*** MATERIALS PROVIDED ***
(** * Call-signaling gateway of the tutoring server

    A shallow embedding of [CallGateway] (src/websockets/call.gateway.ts):
    the socket.io server the gateway drives, the gateway's own
    [socketList] registry, and one function per [@SubscribeMessage]
    handler.  State is passed explicitly; what a handler sends is returned
    as a list of emissions, each with the set of sockets it is delivered
    to. *)

From stdpp Require Import gmap strings list fin_maps fin_sets.

#[local] Set Warnings "-clear-no-such-hyp".

(** ** Data model *)

(** The value type of [socketList]:
    [{ userName: string; video: boolean; audio: boolean }]. *)
Record UserInfo := mkUserInfo {
  userName : string;
  video : bool;
  audio : bool;
}.

#[global] Instance UserInfo_eq_dec : EqDecision UserInfo.
Proof. solve_decision. Defined.

(** The part of the socket.io [Server] the gateway observes.  [sockets] is
    the set of ids of the connected sockets of the main namespace and
    [rooms] is the in-memory adapter's table from room name to the ids of
    the sockets in it.  A room name and a socket id are both plain strings
    and live in one name space: on connection a socket is put into the room
    named by its own id, which is what makes [server.to(id)] a unicast. *)
Record Server := mkServer {
  sockets : gset string;
  rooms : gmap string (gset string);
}.

(** The gateway object: the injected [server] and the private
    [socketList], a plain object used as a map from socket id to
    [UserInfo]. *)
Record Gateway := mkGateway {
  server : Server;
  socketList : gmap string UserInfo;
}.

(** ** The transport *)

(** Members of a room; a room without an entry has no members. *)
Definition membersOf (s : Server) (room : string) : gset string :=
  default ∅ (rooms s !! room).

(** [adapter.addAll(id, {room})], reached through [socket.join(room)]. *)
Definition join (id room : string) (s : Server) : Server :=
  {| sockets := sockets s;
     rooms := <[room := {[id]} ∪ membersOf s room]> (rooms s) |}.

(** [adapter.del(id, room)], reached through [socket.leave(room)]: the id
    is taken out of the room, and a room left without members is
    dropped. *)
Definition leave (id room : string) (s : Server) : Server :=
  let rest := membersOf s room ∖ {[id]} in
  {| sockets := sockets s;
     rooms := if decide (rest = ∅) then delete room (rooms s)
              else <[room := rest]> (rooms s) |}.

(** [adapter.delAll(id)]: the id is taken out of every room. *)
Definition leaveAll (id : string) (s : Server) : Server :=
  {| sockets := sockets s;
     rooms := omap (λ members : gset string,
                      let rest := members ∖ {[id]} in
                      if decide (rest = ∅) then None else Some rest)
                   (rooms s) |}.

(** A new socket: registered in the namespace and joined to the room of
    its own id. *)
Definition connect (id : string) (s : Server) : Server :=
  join id id {| sockets := {[id]} ∪ sockets s; rooms := rooms s |}.

(** A socket closing: it leaves every room and is removed from the
    namespace. *)
Definition disconnect (id : string) (s : Server) : Server :=
  let s' := leaveAll id s in
  {| sockets := sockets s' ∖ {[id]}; rooms := rooms s' |}.

(** [server.to(room).allSockets()].  The promise of the in-memory adapter
    always resolves; the rejection side is kept because [handleJoinRoom]
    has a [catch] for it. *)
Definition allSockets (s : Server) (room : string) : unit + gset string :=
  inr (membersOf s room).

(** [server.sockets.sockets[key]].  [allSockets()] exists from socket.io 3
    on, and there [Namespace.sockets] is a [Map<SocketId, Socket>].  The
    expression is a bracket read, a property access on the [Map] object; it
    does not go through [Map.prototype.get], so the map's entries are not
    consulted and no socket is ever found under a socket id.  The result is
    [undefined], here [None]; had a socket been found it would be named by
    its id. *)
Definition sockets_prop (s : Server) (key : string) : option string :=
  None.

Definition initServer : Server := {| sockets := ∅; rooms := ∅ |}.
Definition initGateway : Gateway := {| server := initServer; socketList := ∅ |}.


(** ** Messages *)

Section CallGateway.

(** The WebRTC negotiation blob ([signal: any]); the gateway forwards it
    and never looks inside. *)
Context {Signal : Type}.

(** Inbound payloads, one record per handler. *)
Record CheckUserData := { cu_roomId : string; cu_userName : string }.
Record JoinRoomData := { jr_roomId : string; jr_userName : string }.
Record CallUserData :=
  { userToCall : string; from : string; cl_signal : Signal }.
Record AcceptCallData := { ac_signal : Signal; to : string }.
Record SendMessageData :=
  { sm_roomId : string; msg : string; sender : string }.
Record LeaveRoomData := { lr_roomId : string }.
Record ToggleData := { tg_roomId : string; switchTarget : string }.

(** Outbound events with their payloads.  ['FE-error-user-exist'] is sent
    with two shapes, [{ error }] and [{ err: true }]. *)
Inductive Payload :=
  | FE_error_user_exist (error : bool)
  | FE_error_user_exist_err (err : bool)
  | FE_user_join (users : list (string * option UserInfo))
  | FE_receive_call (signal : Signal) (from : string) (info : option UserInfo)
  | FE_call_accepted (signal : Signal) (answerId : string)
  | FE_receive_message (msg sender : string)
  | FE_user_leave (userId : string) (userName : list string)
  | FE_toggle_camera (userId : string) (switchTarget : string).

(** One [emit]: the sockets it is delivered to, and what is sent. *)
Record Emit := mkEmit {
  recipients : gset string;
  payload : Payload;
}.

(** [server.to(room).emit(p)]: every socket in the room. *)
Definition server_to (s : Server) (room : string) (p : Payload) : Emit :=
  mkEmit (membersOf s room) p.

(** [client.broadcast.to(room).emit(p)].  [client.broadcast] is an
    operator that excepts the room named [client.id]; the adapter leaves
    out every socket in an excepted room.  So the message goes to the
    sockets in [room] that are not in the room of the client's id: not to
    the client itself, which is in that room from its connection on, and
    not to any socket that has joined it. *)
Definition broadcast_to (client : string) (s : Server) (room : string)
    (p : Payload) : Emit :=
  mkEmit (membersOf s room ∖ membersOf s client) p.

(** [client.emit(p)]: the client's own connection only. *)
Definition client_emit (client : string) (p : Payload) : Emit :=
  mkEmit {[client]} p.

(** What a handler leaves behind: the gateway state, the emissions in
    program order, and the exception it threw, if any. *)
Inductive Exn := TypeError.

Record Outcome := mkOutcome {
  final : Gateway;
  emitted : list Emit;
  thrown : option Exn;
}.

Definition ret (g : Gateway) (out : list Emit) : Outcome :=
  mkOutcome g out None.
Definition throw (e : Exn) (g : Gateway) (out : list Emit) : Outcome :=
  mkOutcome g out (Some e).

(** ** The handlers

    [client] is the id of the socket the event arrived on. *)

(** The body of the [forEach] in [handleCheckUser]:
    [if (this.socketList[client]?.userName === data.userName) error = true].
    [data.userName] is a string by the handler's signature, so a member
    without an entry ([undefined] on the left) never compares equal. *)
Definition check_member (sl : gmap string UserInfo) (name : string)
    (error : bool) (member : string) : bool :=
  if decide (userName <$> sl !! member = Some name) then true else error.

(** ['BE-check-user'] *)
Definition handleCheckUser (g : Gateway) (client : string)
    (data : CheckUserData) : Outcome :=
  match allSockets (server g) (cu_roomId data) with
  | inr clients =>
      let error :=
        foldl (check_member (socketList g) (cu_userName data)) false
              (elements clients) in
      ret g [client_emit client (FE_error_user_exist error)]
  | inl _ => ret g []
  end.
*** End of MATERIALS PROVIDED ***
## TASK PROMPT
From the records above, copy only the lines starting with the line that holds "tg_roomId : string;" and going on through the line that holds "(switchTarget : string).", exactly as written.

## TASK SOLUTION
Record ToggleData := { tg_roomId : string; switchTarget : string }.

(** Outbound events with their payloads.  ['FE-error-user-exist'] is sent
    with two shapes, [{ error }] and [{ err: true }]. *)
Inductive Payload :=
  | FE_error_user_exist (error : bool)
  | FE_error_user_exist_err (err : bool)
  | FE_user_join (users : list (string * option UserInfo))
  | FE_receive_call (signal : Signal) (from : string) (info : option UserInfo)
  | FE_call_accepted (signal : Signal) (answerId : string)
  | FE_receive_message (msg sender : string)
  | FE_user_leave (userId : string) (userName : list string)
  | FE_toggle_camera (userId : string) (switchTarget : string).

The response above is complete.